Melihat si pemuda kehilangan kata-kata, Yujin pikir mungkin tidak semestinya dia bertanya secara blak-blakan seperti ini. Jadi dia mengulas senyum. “Terima kasih banyak sudah menjaga Taehyung,” dia pun berkata seadanya, lalu berjalan pergi tanpa menunggu reaksi Jungkook.

Sampai saat itu, Jungkook masih tidak tahu harus bagaimana menyikapinya. Dia bahkan tak sempat mengucapkan salam. Jadi kemudian dia putuskan pergi pada Taehyung yang belum juga berpindah ke mana-mana.
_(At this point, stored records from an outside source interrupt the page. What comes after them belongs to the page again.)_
Lemma range_loop_ok fresh mode path q (components : list string) : query_nonempty q ->
  RangeQuery.include_extended_bounds (RangeQuery.options q) = false ->
  Forall (short_index base path (RangeQuery.timeline q)) components -> forall st self results,
  ready st self -> Forall (fun component => static_chunk_id st path component = None) components -> ranges_found st path q results ->
  exists self' st' results', QueryCache.range_loop fresh self st mode q path components results = Done (self', st', results')
    /\ tracked st st' /\ ranges_found st path q results'
    /\ RangeResults.missing_virtual results' = RangeResults.missing_virtual results
    /\ (forall k, is_Some (RangeResults.components results !! k) -> is_Some (RangeResults.components results' !! k))
    /\ (forall k, k ∈ components -> RangeResults.components results' !! k = None -> range_answer st path q k []).
Proof.
  intros Hq Hext. induction 1 as [|component components Hsh _ IH]; intros st self results Hr Hst Hf; cbn [QueryCache.range_loop].
  { exists self, st, results. split_and!; [done|apply tracked_refl|done|done|done|by intros k ?%elem_of_nil]. }
  apply Forall_cons in Hst as [Hs Hst].
  destruct (range_cached_ok st self (fresh (Key path (Some (RangeQuery.timeline q)) component)) mode path q component Hr Hsh Hs Hq Hext)
    as (cache' & st1 & selected & -> & [tr ->] & Hr1 & Hans).
  cbn [mbind outcome_bind]. set (results1 := match selected with [] => _ | _ => _ end).
  assert (RangeResults.missing_virtual results1 = RangeResults.missing_virtual results) as Hm1 by (unfold results1; destruct selected; apply app_nil_r).
  assert (forall k, RangeResults.components results1 !! k =
    if decide (k = component /\ selected <> []) then Some selected else RangeResults.components results !! k) as Hc1.
  { intros k. unfold results1. destruct selected as [|c l]; [rewrite decide_False by tauto; done|]. cbn.
    destruct (decide (k = component)) as [->|Hne]; [rewrite decide_True by done; by rewrite lookup_insert_eq|].
    rewrite decide_False by tauto. by rewrite lookup_insert_ne. }
  destruct (IH (with_tracker st tr) _ results1 Hr1 Hst) as (self' & st' & results' & Hrun & [tr' ->] & Hf' & Hm' & Hold & Hnone).
  { intros k chunks Hk. rewrite Hc1 in Hk. case_decide as Hd; [|by apply Hf]. destruct Hd as [-> _]. by injection Hk as <-. }
  exists self', (with_tracker (with_tracker st tr) tr'), results'. split; [exact Hrun|]. split; [by eexists|]. split; [done|].
  split; [congruence|]. split.
  - intros k Hk. apply Hold. rewrite Hc1. by case_decide.
  - intros k [->|Hk]%elem_of_cons Hno; [|by apply Hnone]. apply eq_None_not_Some in Hno. destruct selected as [|c l]; [done|].
    destruct Hno. apply Hold. rewrite Hc1, decide_True by done. by eexists.
Qed.

Lemma range_ok st self fresh mode path q components : ready st self ->
  Forall (short_index base path (RangeQuery.timeline q)) components -> query_nonempty q ->
  RangeQuery.include_extended_bounds (RangeQuery.options q) = false ->
  Forall (fun component => static_chunk_id st path component = None) components ->
  exists self' st' results, QueryCache.range fresh self st mode q path components = Done (self', st', results)
    /\ RangeResults.missing_virtual results = []
    /\ (forall k, k ∈ components -> range_answer st path q k (default [] (RangeResults.components results !! k))).
Proof.
  intros Hr Hsh Hq Hext Hst. unfold QueryCache.range. set (kept := List.filter _ components).
  assert (forall k, k ∈ kept <-> k ∈ components /\ QueryCache.entity_has_component_on_timeline st (Some (RangeQuery.timeline q)) path k = true) as Hkept.
  { intros k. unfold kept. rewrite !list_elem_of_In. apply filter_In. }
  destruct (range_loop_ok fresh mode path q kept Hq Hext) with (st := st) (self := self) (results := RangeResults.new q)
    as (self' & st' & results & Hrun & _ & Hf & Hm & _ & Hnone); [|done|..].
  { rewrite Forall_forall in Hsh |- *. intros k [Hk _]%Hkept. by apply Hsh. }
  { rewrite Forall_forall in Hst |- *. intros k [Hk _]%Hkept. by apply Hst. }
  { intros k chunks. cbn. by rewrite lookup_empty. }
  exists self', st', results. split; [exact Hrun|]. split; [done|]. intros k Hk.
  destruct (RangeResults.components results !! k) as [chunks|] eqn:E; [by apply Hf|]. cbn [default].
  destruct (QueryCache.entity_has_component_on_timeline st (Some (RangeQuery.timeline q)) path k) eqn:Eh; [apply Hnone; [by apply Hkept|done]|].
  rewrite Forall_forall in Hst. split; [|constructor]. rewrite filter_none; [done|]. intros s Hs (Ht & Hcell & _).
  apply (unindexed_rows st path (RangeQuery.timeline q) k (time_of (RangeQuery.timeline q) s) s); [apply Hr| |done|].
  - apply on_timeline_spec; [by apply Hst|done].
  - split; [done|]. by split; [|lia].
Qed.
Lama sekali Taehyung bergeming merenung. Selama beberapa menit terakhir air mata serasa meluap-luap nyaris tumpah sehingga dia mesti susah payah menahannya. Ketika Jungkook tiba, dia mendadak sedikit panik.

“Kim Taehyung,” kata Jungkook, “kau tak apa?”
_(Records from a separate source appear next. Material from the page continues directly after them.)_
(* ===== verification/CrateVersion.v ===== *)
(** * Versions of the crates

    [build/dl_build_info/src/crate_version.rs]: the subset of semantic versions that the log
    format carries in four bytes, their text, and which of them are compatible.  A commit hash
    is a list of bytes. *)

From stdpp Require Import strings.
From S2P Require Import Prelude Ints Text.

(** The bytes that [u8] holds, and [u8] arithmetic. *)
Definition is_u8 (z : Z) : Prop := 0 <= z < 256.
Definition arith_u8 (overflow_checks : bool) (z : Z) : outcome Z :=
  if (0 <=? z) && (z <? 256) then Done z else if overflow_checks then Panic else Done (z mod 256).

(** ** Metadata *)

Module Meta.

Definition TAG_MASK : Z := 192.
Definition VALUE_MASK : Z := 63.
Definition MAX_VALUE : Z := VALUE_MASK.
Definition RC : Z := 64.
Definition ALPHA : Z := 128.
Definition DEV_ALPHA : Z := 192.

Inductive t :=
| Rc (value : Z)
| Alpha (value : Z)
| DevAlpha (alpha : Z) (commit : option (list Z)).

#[global] Instance eq_dec : EqDecision t.
Proof. solve_decision. Defined.

Definition to_byte (self : t) : Z :=
  match self with
  | Rc value => Z.lor value RC
  | Alpha value => Z.lor value ALPHA
  | DevAlpha alpha _ => Z.lor alpha DEV_ALPHA
  end.

Definition from_byte (v : Z) : option t :=
  let tag := Z.land v TAG_MASK in
  let value := Z.land v VALUE_MASK in
  if tag =? RC then Some (Rc value)
  else if tag =? ALPHA then Some (Alpha value)
  else if tag =? DEV_ALPHA then Some (DevAlpha value None)
  else None.

(** [Display]. *)
Definition to_string (self : t) : list char :=
  match self with
  | Rc build => lit "-rc." ++ fmt_u64 build
  | Alpha build => lit "-alpha." ++ fmt_u64 build
  | DevAlpha alpha commit =>
      match commit ≫= from_utf8 with
      | Some commit => lit "-alpha." ++ fmt_u64 alpha ++ lit "+" ++ commit
      | None => lit "-alpha." ++ fmt_u64 alpha ++ lit "+dev"
      end
  end.

End Meta.

(** ** Versions *)

Module CrateVersion.

Record t := Mk { major : Z; minor : Z; patch : Z; meta : option Meta.t }.

#[global] Instance eq_dec : EqDecision t.
Proof. solve_decision. Defined.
Taehyung masih menahan-nahan emosi dan mengusap matanya buru-buru. Suaranya parau menjawab, “Aku hanya terlalu senang.”

Jungkook merasa lega sekaligus jengkel sendiri, sebab Kim Taehyung kelewat menggemaskan. Tadinya dia sungguh berpikir pacarnya menangis karena sedih atau kecewa. Jika pacarnya itu senang, tentu dia juga.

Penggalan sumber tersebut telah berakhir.